L’esempio, l’ammetto, è assai privo di originalità, ma serve per ricordare un elemento quasi mai affrontato quando si parla di “vittime di stato”: la necessità di una formazione preventiva delle forze dell’ordine (la categoria va intesa in senso più ampio: polizia, carabinieri, ma pure agenti penitenziari ecc) alla cultura del dialogo, alla consapevolezza della responsabilità nell’utilizzo della forza, ai principi della nonviolenza.
In altre parole, sarebbe già un passo avanti sapere che le mele marce non debbano più godere di sacche di impunità, ma sarebbe assai più confortante se ad ogni raccolto si vigilasse affinchè queste non debbano nuovamente infettare il cesto. La certezza della fine dell’impunibilità è sacrosanta, ma non basta se si limita a stabilire che d’ora in poi gli abusi saranno puntualmente puniti; molto meglio attrezzarsi affinchè gli abusi vengano impediti. Gli aspiranti “Rambo” non solo devono sapere che loro comportamenti scorretti non saranno tollerati, ma soprattutto devono essere consapevoli, preventivamente, che non troveranno più nelle forze dell’ordine uno spazio accogliente.

Se le premesse di questo mio intervento sono state lunghe (ma, ritengo, necessarie), molto più breve è l’elenco delle proposte a mio avviso da avanzare; ad alcune ho già accennato e in sostanza sono quelle su cui si ragionava già ai tempi della petizione “mai più come al G8”:
- adeguare il nostro ordinamento alle convenzioni internazionali in materia di diritti umani, introducendo il reato di tortura.
- L'istituzione di una commissione parlamentare d'inchiesta sui fatti avvenuti nel 2001, durante il vertice G8 di Genova e, precedentemente, il Global Forum di Napoli.
- Formazione professionale delle forze dell’ordine finalizzata a promuovere una coscienza civica e deontologica conforme a funzioni difensive e nonviolente.
- L'impegno alla esclusione dell'utilizzo nei servizi di ordine pubblico di sostanze chimiche incapacitanti e circa una moratoria nell'utilizzo dei GAS CS.
- La definizione di regole per consentire la riconoscibilità degli operatori delle forze dell'ordine.

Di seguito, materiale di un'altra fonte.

Lemma fill_stepped hash received o : next_reconcilable_across_fill_quarantine (rj_memory j) = Ok (Some o) ->
  stepped j (record_reconciled_across_fill env (operation_key o) hash received j).1.
Proof.
  intros Hn. apply next_quarantined_inv in Hn as (Ha & Ho & r & Hr & Hf).
  unfold record_reconciled_across_fill, mbind', known_operation, before_quarantine, mlift. rewrite Ho. simpl.
  destruct (rm_before_quarantine _ !! _) as [before|] eqn:Hb; [|by apply stepped_refl]. simpl.
  destruct before; try by apply stepped_refl. destruct (ensure (_ <=? _) _) as [[]|]; [|by apply stepped_refl]. simpl.
  destruct (ensure _ _) as [[]|]; [|by apply stepped_refl]. simpl. apply append_stepped; [done|done|].
  eapply quarantine_guarded; [done|done|done|done|]. right; right. by eauto 10.
Qed.

Lemma nonce_stepped o : next_reconcilable_consumed_nonce_deposit_quarantine (rj_memory j) = Ok (Some o) ->
  stepped j (record_reconciled_consumed_nonce_deposit env (operation_key o) j).1.
Proof.
  intros Hn. apply next_quarantined_inv in Hn as (Ha & Ho & r & Hr & Hf).
  unfold record_reconciled_consumed_nonce_deposit, mbind', known_operation, before_quarantine, mlift. rewrite Ho. simpl.
  destruct (rm_before_quarantine _ !! _) as [before|] eqn:Hb; [|by apply stepped_refl]. simpl.
  destruct (ensure _ _) as [[]|]; [|by apply stepped_refl]. simpl. apply append_stepped; [done|done|].
  eapply quarantine_guarded; [done|done|done|done|by left].
Qed.
End call.

(** ** Runs of calls and restarts *)
Inductive rebalance_call :=
  | CallReserve (env : RebalanceEnv) (r : RebalanceExecutionRequest)
  | CallAdvance (env : RebalanceEnv) (p : RebalanceExecutionProgress)
  | CallReopenNext (env : RebalanceEnv)
  | CallReopenOwnership (env : RebalanceEnv) (id : string)
  | CallPostCredit (env : RebalanceEnv)
  | CallDeposit (env : RebalanceEnv) (chain : Z) (network : string) (hash : Z)
  | CallFill (env : RebalanceEnv) (hash received : Z)
  | CallConsumedNonce (env : RebalanceEnv).

(** The runtime advances the active transfer and settles the quarantine a query
    gave it. *)
Definition on_selected (next : TRes (option RebalanceExecutionOperation)) (f : string -> RebalanceExecutionJournal) (j : RebalanceExecutionJournal) :=
  match next with Ok (Some o) => f (operation_key o) | _ => j end.

Definition run_rebalance_call (c : rebalance_call) (j : RebalanceExecutionJournal) : RebalanceExecutionJournal :=
  let m := rj_memory j in
  match c with
  | CallReserve env r => (reserve env r j).1
  | CallAdvance env p => on_selected (active_operation m) (fun id => (advance env id p j).1) j
  | CallReopenNext env => (reopen_next_retryable_quarantine env j).1
  | CallReopenOwnership env id => (reopen_retryable_travel_rule_ownership_failure env id j).1
  | CallPostCredit env =>
      on_selected (next_reconcilable_post_credit_settlement_quarantine m) (fun id => (reopen_post_credit_settlement_quarantine env id j).1) j
  | CallDeposit env chain network hash =>
      on_selected (next_reconcilable_direct_deposit_quarantine m chain network)
        (fun id => (record_reconciled_direct_deposit env id chain hash j).1) j
  | CallFill env hash received =>
      on_selected (next_reconcilable_across_fill_quarantine m) (fun id => (record_reconciled_across_fill env id hash received j).1) j
  | CallConsumedNonce env =>
      on_selected (next_reconcilable_consumed_nonce_deposit_quarantine m) (fun id => (record_reconciled_consumed_nonce_deposit env id j).1) j
  end.

Lemma on_selected_stepped next f j :
  rebalance_ok j -> (forall o, next = Ok (Some o) -> stepped j (f (operation_key o))) -> stepped j (on_selected next f j).
Proof. intros Hok Hf. unfold on_selected. destruct next as [[o|]|]; [by apply Hf|by apply stepped_refl|by apply stepped_refl]. Qed.

Lemma call_stepped c j : rebalance_ok j -> within_limits (rj_memory j) -> issued (rj_memory j) -> stepped j (run_rebalance_call c j).
Proof.
  intros Hok Hl Hi. destruct c as [env r|env p|env|env id|env|env chain network hash|env hash received|env]; simpl.
  - by apply reserve_stepped.
  - apply on_selected_stepped; [done|]. intros o Ho. by apply advance_active_stepped.
  - by apply reopen_next_stepped.
  - by apply ownership_stepped.
  - apply on_selected_stepped; [done|]. intros o Ho. by apply credit_stepped.
  - apply on_selected_stepped; [done|]. intros o Ho. by eapply deposit_stepped.
  - apply on_selected_stepped; [done|]. intros o Ho. by apply fill_stepped.
  - apply on_selected_stepped; [done|]. intros o Ho. by apply nonce_stepped.
Qed.

(** The journal from the creation of its file. *)
Inductive rebalance_run : RebalanceExecutionJournal -> RebalanceExecutionJournal -> Prop :=
  | rebalance_run_refl j : rebalance_run j j
  | rebalance_run_call c j j1 : rebalance_run j j1 -> within_limits (rj_memory j1) -> rebalance_run j (run_rebalance_call c j1)
  | rebalance_run_restart j j1 j2 : rebalance_run j j1 -> open_rebalance (rj_file j1) = Ok j2 -> rebalance_run j j2.
Definition new_journal : RebalanceExecutionJournal := mkRebalanceJournal [] no_memory false.

Lemma no_memory_issued : issued no_memory.
Proof. intros id [o Ho]. simpl in Ho. by rewrite lookup_empty in Ho. Qed.
Lemma new_journal_ok : rebalance_ok new_journal.
Proof. split; [apply no_memory_ok| |done]. intros _. split; [by left|done]. Qed.

Definition run_ok (j j' : RebalanceExecutionJournal) : Prop :=
  rebalance_ok j' /\ issued (rj_memory j') /\ rtc rebalance_step (rj_memory j) (rj_memory j').

Lemma stepped_run_ok j j' : issued (rj_memory j) -> memory_ok (rj_memory j) -> stepped j j' -> run_ok j j'.
Proof.
  intros Hi Hm [Hok Hs]. split; [done|]. destruct Hs as [->|Hs]; [done|]. split; [by eapply issued_step|by apply rtc_once].
Qed.
Lemma run_ok_trans j1 j2 j3 : run_ok j1 j2 -> run_ok j2 j3 -> run_ok j1 j3.
Proof. intros (_ & _ & H12) (Hok & Hi & H23). split; [done|]. split; [done|]. by etransitivity. Qed.

(** A restart of a healthy journal changes nothing; after a fault the record may
    be there. *)
Lemma restart_stepped j j' : rebalance_ok j -> open_rebalance (rj_file j) = Ok j' -> stepped j j'.
Proof.
  intros Hok Ho. destruct (open_rebalance_inv _ _ Ho) as (Hm & Hf & Hp & Hr). split.
  - split; [done|by rewrite Hf|congruence].
  - destruct (rj_poisoned j) eqn:Hpj; [by apply (rok_fault _ Hok)|]. pose proof (rok_file _ Hok Hpj) as Hrj.
    rewrite (replays_open_rebalance _ _ Hrj) in Ho. injection Ho as <-. by left.
Qed.

Lemma rebalance_run_ok j j' : rebalance_run j j' -> rebalance_ok j -> issued (rj_memory j) -> run_ok j j'.
Proof.
  induction 1 as [j|c j j1 _ IH Hl|j j1 j2 _ IH Ho]; intros Hok Hi; [done| |];
    destruct (IH Hok Hi) as (Hok1 & Hi1 & Hs1); (eapply run_ok_trans; [by split|]; apply stepped_run_ok; [done|apply Hok1|]).
  - by apply call_stepped.
  - by apply restart_stepped.
Qed.
Lemma new_run_ok j : rebalance_run new_journal j -> run_ok new_journal j.
Proof. intros Hr. apply rebalance_run_ok; [done|apply new_journal_ok|apply no_memory_issued]. Qed.

(** An invariant of the steps is one of the runs. *)
Lemma rebalance_run_invariant (P : RebalanceMemory -> Prop) j :
  (forall m m', memory_ok m -> P m -> rebalance_step m m' -> P m') -> P no_memory -> rebalance_run new_journal j -> P (rj_memory j).
Proof.
  intros Hstep Hp0 Hr. destruct (new_run_ok j Hr) as (_ & _ & Hs). revert Hp0. change no_memory with (rj_memory new_journal).
  pose proof (rok_memory _ new_journal_ok) as Hm. induction Hs as [m|m m1 m2 Hs _ IH]; intros Hp; [done|].
  apply IH; [by eapply step_ok|by eapply Hstep].
Qed.

Lemma steps_carried m m' id x : memory_ok m -> rtc rebalance_step m m' -> rm_operations m !! id = Some x ->
  exists x', rm_operations m' !! id = Some x' /\ carried m m' x x'.
Proof.
  intros Hm Hs. revert x. induction Hs as [m|m m1 m2 Hs _ IH]; intros x Hx; [exists x; split; [done|apply carried_refl]|].
  destruct (step_carried _ _ _ _ Hm Hs Hx) as (x1 & Hx1 & C1). destruct (IH (step_ok _ _ Hm Hs) _ Hx1) as (x2 & Hx2 & C2).
  exists x2. split; [done|by eapply carried_trans].
Qed.

(** ** The journal *)
(** C25. from the creation of the journal on, through any calls, write faults and
    restarts, at most one transfer is active, and while one is, no other transfer
    can be reserved. *)
Theorem single_active_transfer j :
  rebalance_run new_journal j ->
  exists active, active_operation (rj_memory j) = Ok active /\
    (forall o env r, active = Some o -> exists e, reserve env r j = (j, Err e)).
Proof.
  intros Hr. destruct (new_run_ok j Hr) as (Hok & _ & _). assert (Hs : single (rj_memory j)).
  { apply rebalance_run_invariant; [|by intros ? ? (? & ? & _)|done]. intros m m' _. apply single_step. }
  destruct (proj1 (single_active _ (rok_memory _ Hok)) Hs) as [a Ha]. exists a. split; [done|]. intros o env r ->.
  unfold reserve, mbind', mlift. destruct (validate_request r) as [[]|]; [|by eexists]. rewrite Ha. by eexists.
Qed.

(** C26. a transfer never moves back: through any calls, write faults and restarts
    a journaled transfer stays in the journal with its intent, a completed or
    cancelled one never changes, and the stage it reached (where it was
    quarantined, if it is) never decreases, except that a withdrawal the exchange
    rejected for ownership is submitted again, at most twice in its life. *)
Theorem transfers_move_forward j1 j2 id o :
  rebalance_run new_journal j1 -> rebalance_run j1 j2 -> rm_operations (rj_memory j1) !! id = Some o ->
  exists o', rm_operations (rj_memory j2) !! id = Some o' /\ carried (rj_memory j1) (rj_memory j2) o o' /\
    count_of (rm_ownership_reopens (rj_memory j2)) id <= MAX_TRAVEL_RULE_OWNERSHIP_REJECTION_REOPENS.
Proof.
  intros Hr1 Hr2 Ho. destruct (new_run_ok j1 Hr1) as (Hok1 & Hi1 & Hs1). destruct (rebalance_run_ok j1 j2 Hr2 Hok1 Hi1) as (Hok2 & Hi2 & Hs2).
  destruct (steps_carried _ _ _ _ (rok_memory _ Hok1) Hs2 Ho) as (o' & Ho' & Hc). exists o'. split; [done|]. split; [done|].
  assert (Hb : reopens_bounded no_memory) by (intros i; unfold count_of; simpl; by rewrite lookup_empty).
  assert (Hs : rtc rebalance_step no_memory (rj_memory j2)) by (etransitivity; [exact Hs1|done]). revert Hb. clear -Hs.
  induction Hs as [m|m m' m'' Hs _ IH]; intros Hb; [apply Hb|]. by apply IH, (step_reopens m).
Qed.

(** The rebalance journal survives a restart: reopening the file of a healthy
    journal reproduces its whole memory, and after a write fault of any length the
    next process sees the old memory, refuses the record cut short, or sees the
    memory the append would have left. *)
Theorem rebalance_journal_restart j env o now next line k :
  rebalance_run new_journal j -> within_limits (rj_memory j) ->
  prepare_rebalance env o j = Ok (now, next, line) -> re_write_fault env = Some k ->
  open_rebalance (rj_file j) = Ok j /\
  open_rebalance (rj_file (append_rebalance env o j).1) =
    (if decide (k = O) then Ok j
     else if decide (k < length line)%nat
          then Err "rebalance executor journal ends with a partial record"%string
          else Ok (append_rebalance (mkRebalanceEnv (re_now_ms env) None) o j).1).
Proof.
  intros Hr Hl Hp Hk. destruct (new_run_ok j Hr) as (Hok & _ & _).
  destruct (prepare_rebalance_inv _ _ _ _ _ _ Hok Hl Hp) as [m' Hpr]. pose proof (pr_healthy _ _ _ _ _ _ _ Hpr) as Hpois.
  assert (Hj : mkRebalanceJournal (rj_file j) (rj_memory j) false = j) by (destruct j; simpl in *; by subst).
  split; [by rewrite (replays_open_rebalance _ _ (rok_file _ Hok Hpois)), Hj|].
  unfold append_rebalance at 1. rewrite Hp, Hk. cbn [fst rj_file].
  rewrite (rebalance_fault_reopens _ _ _ _ _ _ _ k Hok Hpr), Hj. repeat case_decide; [done|done|].
  assert (Hp' : prepare_rebalance (mkRebalanceEnv (re_now_ms env) None) o j = Ok (now, next, line)) by done.
  unfold append_rebalance. rewrite Hp'. simpl. rewrite (pr_commit _ _ _ _ _ _ _ Hpr). by rewrite Hpois.
Qed.

(** ** Automatic reopens *)
Lemma append_done env o j j' o' :
  rebalance_ok j -> within_limits (rj_memory j) -> append_rebalance env o j = (j', Ok o') ->
  o' = o /\ record_step o LiveAppend (rj_memory j) (rj_memory j').
Proof.
  intros Hok Hl Ha. unfold append_rebalance in Ha. destruct (prepare_rebalance env o j) as [[[now next] line]|] eqn:Hp; [|done].
  destruct (re_write_fault env); [done|]. destruct (prepare_rebalance_inv _ _ _ _ _ _ Hok Hl Hp) as [m' [_ Hs Hc _ _]].
  rewrite Hc in Ha. injection Ha as <- <-. done.
Qed.

Lemma advance_done env id p j j' o :
  rebalance_ok j -> within_limits (rj_memory j) -> advance env id p j = (j', Ok o) ->
  ro_progress o = p /\ operation_key o = id /\ record_step o LiveAppend (rj_memory j) (rj_memory j').
Proof.
  intros Hok Hl Ha. unfold advance, mbind', known_operation, before_quarantine, mlift in Ha.
  destruct (rm_operations (rj_memory j) !! id) as [x|] eqn:Hx; [|done]. simpl in Ha.
  destruct (ensure _ _) as [[]|]; [|done]. simpl in Ha. destruct (validate_transition _ _ _ _) as [[]|]; [|done]. simpl in Ha.
  destruct (append_done _ _ _ _ _ Hok Hl Ha) as [-> Hs]. split; [done|]. split; [|done]. exact (mk_keyed _ (rok_memory _ Hok) _ _ Hx).
Qed.

Lemma unindexed_target i r n :
  unindexed_master_transfer_quarantine r = true -> approved_quarantine_retry i (Quarantined r) n = true -> n = IntentRecorded.
Proof.
  unfold unindexed_master_transfer_quarantine at 1, str_eqb. intros Hr%bool_decide_eq_true. revert Hr.
  set (text := "unindexed Binance master-transfer retry found staged master inventory"%string). intros ->.
  assert (Hall : (destination_change_quarantine text = false /\ ownership_guard_quarantine text = false /\ signature_encoding_quarantine text = false) /\
    (header_quarantine text = false /\ dex_unknown_quarantine text = false /\ across_fill_timeout_quarantine text = false) /\
    consumed_nonce_deposit_quarantine text = false /\ str_eqb text "illegal rebalance executor state transition" = false)
    by (vm_compute; done).
  clearbody text. destruct Hall as ((E1 & E2 & E3) & (E4 & E5 & E6) & E7 & E8).
  destruct n; try done; simpl;
    unfold reconciled_direct_deposit_transition, reconciled_across_fill_transition, reconciled_consumed_nonce_deposit_transition,
      retryable_premutation_capital_preflight_quarantine, corrected_across_deposit_chain_quarantine;
    rewrite ?E1, ?E2, ?E3, ?E4, ?E5, ?E6, ?E7, ?E8;
    destruct (ri_route i), (ri_direction i); simpl; rewrite ?E1, ?E2, ?E3, ?E4, ?E5, ?E6, ?E7, ?E8, ?andb_false_r; done.
Qed.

A queste, aggiungerei almeno le seguenti:
- l'istituzione di un organismo "terzo" che vigili sull'operato dei corpi di polizia (un po’ sulla falsariga della commissione che vigila sugli episodi di “malasanità”).
- Stabilire che nei casi in cui un cittadino segnali un qualsivoglia addebito a carico di un esponente delle forze di polizia le indagini siano affidate a una struttura che garantisca imparzialità e terzietà, e non dagli stessi colleghi di chi è sottoposto ad indagine.
- Rendere indipendenti le indagini amministrative da quelle penali. Troppe volte, infatti, è successo che a fronte di denunce i vertici delle forze dell’ordine si trincerassero dietro l’attesa delle decisioni della magistratura per non intraprendere azioni disciplinari (sospensioni dal servizio e simili).

Sicuramente c’è altro da aggiungere. Vorrei che si prendesse il mio intervento come un semplice contributo, qualcosa, spero utile, su cui ragionare per cominciare una discussione sull’argomento.